Pandu mengatakan, dengan jumlah populasi penduduk Indonesia, idealnya, sampel dalam proses uji vaksin berkisar antara 30.000 hingga 50.000 orang. Jumlah ideal ini berbeda jauh dengan sampel yang digunakan dalam proses uji klinis Sinovac.
Pandu pun menyebut bahwa hingga saat ini efektivitas vaksin Sinovac belum dapat dipastikan lantaran masih dalam proses uji klinis tahap ketiga.
Nantinya, data hasil uji klinis harus lebih dulu dievaluasi para ahli, juga dianalisis organisasi kesehatan dunia (WHO).

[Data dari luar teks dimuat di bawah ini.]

Lemma dead_api_scores_best_witness :
  Orchestration.site_impact_research_tool
    (fun _ => None) (fun _ => "{}") (fun _ _ => Ok "<html>Bad Gateway</html>") "token"
    (Some "California")
  = Ok "{}".
Proof.
  refine (proj1 (dead_api_scores_best (fun _ => None) (fun _ => "{}")
                   (fun _ _ => Ok "<html>Bad Gateway</html>") "token"
                   (Some "California") _ _)).
  - discriminate.
  - intros term _. exact I.
Defined.

Lemma report_research_score_witness :
  research_stage (fun _ => None) (research_payload (repeat VNone 30) None) = NInt 20.
Proof.
  refine (proj1 (proj2 (report_research_score (fun _ => None) (repeat VNone 30) None)) _).
  simpl. lia.
Defined.

End AdapterFacts.

(* ====================================================================== *)
(** * More on the scorer *)
(* ====================================================================== *)

Module ScorerFacts.

Import Research Permitting Feasibility Orchestration PyFacts FeasibilityFacts FormFacts.
Local Open Scope list_scope.

(** ** The decision at a permit score and an integer research score *)

Definition decision_at (permit_score : float) (research_score : Z) : string * string :=
  match overall (NFloat permit_score) (NInt research_score) with
  | Ok overall_score => decide_risk overall_score
  | Raise _ => (EmptyString, EmptyString)
  end.

Definition pair_eqb (a b : string * string) : bool :=
  String.eqb (fst a) (fst b) && String.eqb (snd a) (snd b).

Lemma pair_eqb_eq (a b : string * string) : pair_eqb a b = true -> a = b.
Proof.
  destruct a, b. unfold pair_eqb. simpl. intros H.
  apply andb_true_iff in H. destruct H as [H1 H2].
  apply String.eqb_eq in H1, H2. congruence.
Qed.

(** A table checked entry by entry, for research scores from 20 to 70. *)
Lemma decision_table (permit_score : float) (expected : Z -> string * string) (z : Z) :
  forallb (fun n => pair_eqb (decision_at permit_score (20 + Z.of_nat n))
                      (expected (20 + Z.of_nat n)))
    (List.seq 0 51) = true ->
  20 <= z <= 70 ->
  decision_at permit_score z = expected z.
Proof.
  intros Hall Hz. rewrite forallb_forall in Hall.
  specialize (Hall (Z.to_nat (z - 20))).
  replace (20 + Z.of_nat (Z.to_nat (z - 20))) with z in Hall by lia.
  apply pair_eqb_eq, Hall, in_seq. lia.
Qed.

Section Scorer.

Variable json_loads : string -> option value.

(** The research score at an integer number of articles. *)
Lemma research_stage_int (rd : value) (d : dict) (total : value) (t : Z) :
  loads_if_str json_loads rd = Ok (VDict d) ->
  py_get (VDict d) "total_articles" (VInt 0) = Ok total ->
  as_num total = Some (NInt t) ->
  research_stage json_loads rd = NInt (Z.max 20 (Z.min 80 (70 - t * 2))).
Proof.
  intros Hrd Htotal Hnum.
  unfold research_stage, research_try. rewrite Hrd. cbn [bind]. rewrite Htotal. cbn [bind].
  unfold research_formula. rewrite Hnum.
  unfold num_mul, num_sub, bind, or_flat_60, num_min, num_max.
  rewrite num_lt_int.
  destruct (70 - t * 2 <? 80) eqn:E1; cbv iota; rewrite num_gt_int.
  - destruct (20 <? 70 - t * 2) eqn:E2; f_equal; lia.
  - change (20 <? 80) with true. cbv iota. f_equal. lia.
Qed.

(** X13: more articles never raise the research score: of two research
    results with integer article counts, the one with the larger count has
    the research score that is not the larger. *)
Theorem research_score_antitone (rd1 rd2 : value) (d1 d2 : dict) (t1 t2 : Z) :
  loads_if_str json_loads rd1 = Ok (VDict d1) ->
  loads_if_str json_loads rd2 = Ok (VDict d2) ->
  dict_get d1 "total_articles" = Some (VInt t1) ->
  dict_get d2 "total_articles" = Some (VInt t2) ->
  t1 <= t2 ->
  num_le (research_stage json_loads rd2) (research_stage json_loads rd1) = true.
Proof.
  intros H1 H2 Ht1 Ht2 Hle.
  rewrite (research_stage_int rd1 d1 (VInt t1) t1 H1), (research_stage_int rd2 d2 (VInt t2) t2 H2);
    try reflexivity; try (unfold py_get; rewrite ?Ht1, ?Ht2; reflexivity).
  rewrite num_le_int. apply Z.leb_le. lia.
Qed.

(** X14: the permit score is never negative and never a NaN, on any
    permitting input: it is 0 or more in the exact order of numbers. *)
Theorem permit_score_not_negative (permitting_data : value) :
  num_le (NInt 0) (snd (permit_stage json_loads permitting_data)) = true.
Proof.
  rewrite permit_stage_eq.
  destruct (loads_if_str json_loads permitting_data) as [pd|e]; [|reflexivity].
  destruct (extract_permit pd unbound) as [l [s|e]] eqn:E; [|reflexivity].
  cbn [snd or_flat_60].
  apply extract_permit_result in E. destruct E as (f & w & _ & E).
  unfold permit_formula in E. destruct (as_num f) as [n|]; [|discriminate E].
  apply bind_ok in E. destruct E as (q & _ & E).
  apply bind_ok in E. destruct E as (a & _ & E).
  apply bind_ok in E. destruct E as (b & _ & E).
  assert (Hs : s = num_max (NInt 0) b) by congruence. subst s.
  unfold num_max. destruct (num_gt b (NInt 0)) eqn:Hgt; [|reflexivity].
  apply num_lt_le. now rewrite <- num_gt_lt.
Qed.

(** The permit score of permitting data whose permit form holds the fees
    and the processing time of the address's jurisdiction. *)
Lemma permit_of_rules (address : string) (pd pf rules : dict) :
  dict_get JURISDICTION_RULES (classify address) = Some (VDict rules) ->
  dict_get pd "permit_form" = Some (VDict pf) ->
  dict_get pf "fees" = dict_get rules "fees" ->
  dict_get pf "processing_time" = dict_get rules "processing_time" ->
  exists fees weeks score,
    permit_stage json_loads (VDict pd)
    = (mk_locals (Some (VInt fees)) (Some weeks), NFloat score) /\
    ((classify address = "los_angeles" /\ fees = 500 /\ weeks = 4 /\ score = 30%float) \/
     (classify address = "san_francisco" /\ fees = 750 /\ weeks = 3 /\ score = 10%float) \/
     (classify address = "california_default" /\ fees = 300 /\ weeks = 2
      /\ score = 60%float)).
Proof.
  intros Hrules Hpf Hfees Htime.
  destruct (classified_rules address)
    as (rules' & name & permit_type & requirements & fees & time & contact
        & Hget & _ & _ & _ & Hf & Ht & _ & Hcase).
  assert (rules' = rules) by congruence. subst rules'.
  rewrite Hf in Hfees. rewrite Ht in Htime.
  assert (Hstage : permit_stage json_loads (VDict pd)
                   = let '(l, r) := extract_permit (VDict pd) unbound in (l, or_flat_60 r))
    by (rewrite permit_stage_eq; reflexivity).
  rewrite Hstage.
  rewrite (extract_permit_form pd pf (VInt fees) time unbound Hpf)
    by (unfold py_get; rewrite ?Hfees, ?Htime; reflexivity).
  destruct Hcase as [(Hc & -> & ->)|[(Hc & -> & ->)|(Hc & -> & ->)]].
  - exists 500, 4, 30%float. split; [vm_compute; reflexivity | tauto].
  - exists 750, 3, 10%float. split; [vm_compute; reflexivity | tauto].
  - exists 300, 2, 60%float. split; [vm_compute; reflexivity | tauto].
Qed.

"Narasinya kan tunggu vaksin, tunggu vaksin, memangnya vaksin kita tahu berapa efektivitasnya? Memangnya aman? Sampai sekarang kita belum tahu," ujar Pandu.
Menurut Pandu, vaksin bukan merupakan solusi jangka pendek dari penanganan pandemi Covid-19, melainkan jangka panjang.
Untuk mengendalikan penularan virus, kata dia, semestinya pemerintah masif melakukan testing Covid-19, pelacakan, dan isolasi terhadap pasien yang terinfeksi virus corona.
Sementara, di Indonesia, hingga saat ini testing Covid-19 masih sangat rendah dibandingkan dengan negara-negara lain.
"Jadi tidak ada pilihan lain, memperkuat kapasitas testing kalau niat kita mau mengendalikan pandemi," kata Pandu.
Untuk diketahui, uji klinis fase III vaksin Covid-19 tengah dilakukan pemerintah Indonesia bekerja sama dengan perusahaan vaksin China, Sinovac.
Calon vaksin virus corona tersebut diterima melalui Bio Farma pada 19 Juli 2020.
Uji klinis sendiri telah dimulai pada 11 Agustus 2020 dan vaksin diuji kepada 1.620 orang.